*GOAL OF THE EXERCISE*
Below is a block of entries; repeat exactly the lines starting at the line that contains "v_trace (set_ref (f" and ending at the line that contains "- split; cbn;", both included.

BEGIN INPUT MATERIAL

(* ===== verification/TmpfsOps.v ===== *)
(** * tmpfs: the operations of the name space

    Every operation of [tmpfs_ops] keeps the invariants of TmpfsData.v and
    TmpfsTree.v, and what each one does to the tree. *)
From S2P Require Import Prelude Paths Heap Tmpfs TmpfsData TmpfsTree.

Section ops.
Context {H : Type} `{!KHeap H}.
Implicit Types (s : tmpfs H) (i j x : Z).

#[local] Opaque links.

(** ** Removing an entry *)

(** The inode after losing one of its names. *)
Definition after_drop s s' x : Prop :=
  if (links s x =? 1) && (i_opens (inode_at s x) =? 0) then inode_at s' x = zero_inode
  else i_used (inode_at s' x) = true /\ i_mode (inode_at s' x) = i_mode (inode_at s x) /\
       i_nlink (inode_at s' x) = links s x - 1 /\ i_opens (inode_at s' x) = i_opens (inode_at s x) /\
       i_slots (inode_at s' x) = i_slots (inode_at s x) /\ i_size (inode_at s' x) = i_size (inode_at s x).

END INPUT MATERIAL
BEGIN INPUT MATERIAL

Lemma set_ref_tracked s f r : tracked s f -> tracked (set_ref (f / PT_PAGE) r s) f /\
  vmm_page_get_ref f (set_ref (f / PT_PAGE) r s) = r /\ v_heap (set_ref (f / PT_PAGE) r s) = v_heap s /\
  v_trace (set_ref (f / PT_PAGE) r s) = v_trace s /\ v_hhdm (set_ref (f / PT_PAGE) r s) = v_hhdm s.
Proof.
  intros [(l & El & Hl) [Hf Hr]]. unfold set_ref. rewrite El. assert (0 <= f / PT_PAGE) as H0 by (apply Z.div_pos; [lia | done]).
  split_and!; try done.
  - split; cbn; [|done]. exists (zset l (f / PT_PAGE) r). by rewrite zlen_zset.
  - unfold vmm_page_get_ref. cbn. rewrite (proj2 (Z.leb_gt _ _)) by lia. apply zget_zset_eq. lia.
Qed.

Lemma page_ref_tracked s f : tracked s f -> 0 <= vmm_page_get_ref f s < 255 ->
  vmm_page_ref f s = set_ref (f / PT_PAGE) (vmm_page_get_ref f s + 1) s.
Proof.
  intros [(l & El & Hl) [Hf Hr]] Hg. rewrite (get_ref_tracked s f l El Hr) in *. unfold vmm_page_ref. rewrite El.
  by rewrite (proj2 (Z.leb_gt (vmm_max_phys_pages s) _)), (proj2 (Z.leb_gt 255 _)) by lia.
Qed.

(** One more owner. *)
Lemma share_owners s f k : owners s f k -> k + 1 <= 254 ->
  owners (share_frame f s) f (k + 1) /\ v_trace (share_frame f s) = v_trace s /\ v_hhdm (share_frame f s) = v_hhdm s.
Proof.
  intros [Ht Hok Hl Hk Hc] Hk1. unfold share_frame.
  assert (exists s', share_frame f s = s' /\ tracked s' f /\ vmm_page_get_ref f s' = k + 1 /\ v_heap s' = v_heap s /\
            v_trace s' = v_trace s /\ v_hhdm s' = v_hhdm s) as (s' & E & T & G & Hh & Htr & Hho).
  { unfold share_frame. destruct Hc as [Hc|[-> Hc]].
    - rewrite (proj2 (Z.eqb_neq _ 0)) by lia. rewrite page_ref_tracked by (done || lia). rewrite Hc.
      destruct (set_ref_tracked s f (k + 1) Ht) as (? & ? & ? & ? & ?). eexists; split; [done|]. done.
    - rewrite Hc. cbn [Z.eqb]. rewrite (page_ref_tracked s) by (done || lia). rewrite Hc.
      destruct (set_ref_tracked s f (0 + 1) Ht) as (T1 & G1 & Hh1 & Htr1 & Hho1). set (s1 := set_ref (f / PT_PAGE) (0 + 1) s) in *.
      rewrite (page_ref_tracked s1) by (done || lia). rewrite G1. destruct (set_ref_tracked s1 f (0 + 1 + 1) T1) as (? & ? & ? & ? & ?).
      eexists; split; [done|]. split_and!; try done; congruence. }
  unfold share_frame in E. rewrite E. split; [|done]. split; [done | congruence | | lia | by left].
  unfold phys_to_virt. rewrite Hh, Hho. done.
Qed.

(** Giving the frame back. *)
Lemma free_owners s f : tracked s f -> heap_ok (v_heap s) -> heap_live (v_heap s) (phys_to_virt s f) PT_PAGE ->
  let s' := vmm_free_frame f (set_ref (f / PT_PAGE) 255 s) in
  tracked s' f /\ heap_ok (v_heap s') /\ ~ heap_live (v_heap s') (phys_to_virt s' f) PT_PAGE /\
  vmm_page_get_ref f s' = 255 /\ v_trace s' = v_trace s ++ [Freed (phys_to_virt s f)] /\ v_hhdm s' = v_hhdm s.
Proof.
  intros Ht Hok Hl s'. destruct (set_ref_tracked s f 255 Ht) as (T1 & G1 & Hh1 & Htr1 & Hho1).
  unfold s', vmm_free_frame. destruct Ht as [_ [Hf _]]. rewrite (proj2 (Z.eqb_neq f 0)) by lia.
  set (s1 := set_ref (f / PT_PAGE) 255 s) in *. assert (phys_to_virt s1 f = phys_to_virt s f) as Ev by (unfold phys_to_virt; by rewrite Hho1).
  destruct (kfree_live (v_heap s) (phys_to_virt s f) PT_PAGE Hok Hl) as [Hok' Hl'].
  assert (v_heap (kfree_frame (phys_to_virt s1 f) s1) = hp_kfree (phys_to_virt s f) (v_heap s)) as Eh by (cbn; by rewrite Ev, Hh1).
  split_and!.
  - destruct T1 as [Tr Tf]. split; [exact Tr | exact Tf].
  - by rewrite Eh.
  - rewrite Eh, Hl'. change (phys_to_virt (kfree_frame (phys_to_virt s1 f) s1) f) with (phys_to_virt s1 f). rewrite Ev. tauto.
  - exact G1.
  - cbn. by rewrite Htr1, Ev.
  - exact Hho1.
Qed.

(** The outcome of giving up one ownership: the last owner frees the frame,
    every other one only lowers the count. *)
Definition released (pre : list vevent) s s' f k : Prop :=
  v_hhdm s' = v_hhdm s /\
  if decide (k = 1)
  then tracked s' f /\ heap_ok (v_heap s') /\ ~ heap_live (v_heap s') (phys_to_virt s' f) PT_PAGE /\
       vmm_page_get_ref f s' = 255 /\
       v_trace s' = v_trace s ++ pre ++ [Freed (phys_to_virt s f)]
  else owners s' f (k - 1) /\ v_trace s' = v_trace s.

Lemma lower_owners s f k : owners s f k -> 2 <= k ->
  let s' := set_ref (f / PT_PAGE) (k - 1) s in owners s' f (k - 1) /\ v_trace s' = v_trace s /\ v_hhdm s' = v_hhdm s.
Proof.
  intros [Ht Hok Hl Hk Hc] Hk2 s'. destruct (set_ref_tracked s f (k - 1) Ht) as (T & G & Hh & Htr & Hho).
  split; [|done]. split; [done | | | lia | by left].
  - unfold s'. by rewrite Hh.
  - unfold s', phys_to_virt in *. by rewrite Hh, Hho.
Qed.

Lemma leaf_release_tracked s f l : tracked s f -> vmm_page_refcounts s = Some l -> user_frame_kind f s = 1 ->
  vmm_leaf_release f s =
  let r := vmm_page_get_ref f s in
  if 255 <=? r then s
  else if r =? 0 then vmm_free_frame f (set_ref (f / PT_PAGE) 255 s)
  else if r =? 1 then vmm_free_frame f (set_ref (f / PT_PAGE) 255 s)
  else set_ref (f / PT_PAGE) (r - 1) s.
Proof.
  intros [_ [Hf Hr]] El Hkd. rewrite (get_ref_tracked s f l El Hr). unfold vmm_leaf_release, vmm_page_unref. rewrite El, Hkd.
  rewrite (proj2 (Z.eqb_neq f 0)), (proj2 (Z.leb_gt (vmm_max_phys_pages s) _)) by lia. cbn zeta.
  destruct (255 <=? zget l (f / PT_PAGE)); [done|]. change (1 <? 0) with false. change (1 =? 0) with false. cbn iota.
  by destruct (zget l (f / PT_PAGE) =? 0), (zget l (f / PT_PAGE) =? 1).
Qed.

END INPUT MATERIAL

*ANSWER*
  v_trace (set_ref (f / PT_PAGE) r s) = v_trace s /\ v_hhdm (set_ref (f / PT_PAGE) r s) = v_hhdm s.
Proof.
  intros [(l & El & Hl) [Hf Hr]]. unfold set_ref. rewrite El. assert (0 <= f / PT_PAGE) as H0 by (apply Z.div_pos; [lia | done]).
  split_and!; try done.
  - split; cbn; [|done]. exists (zset l (f / PT_PAGE) r). by rewrite zlen_zset.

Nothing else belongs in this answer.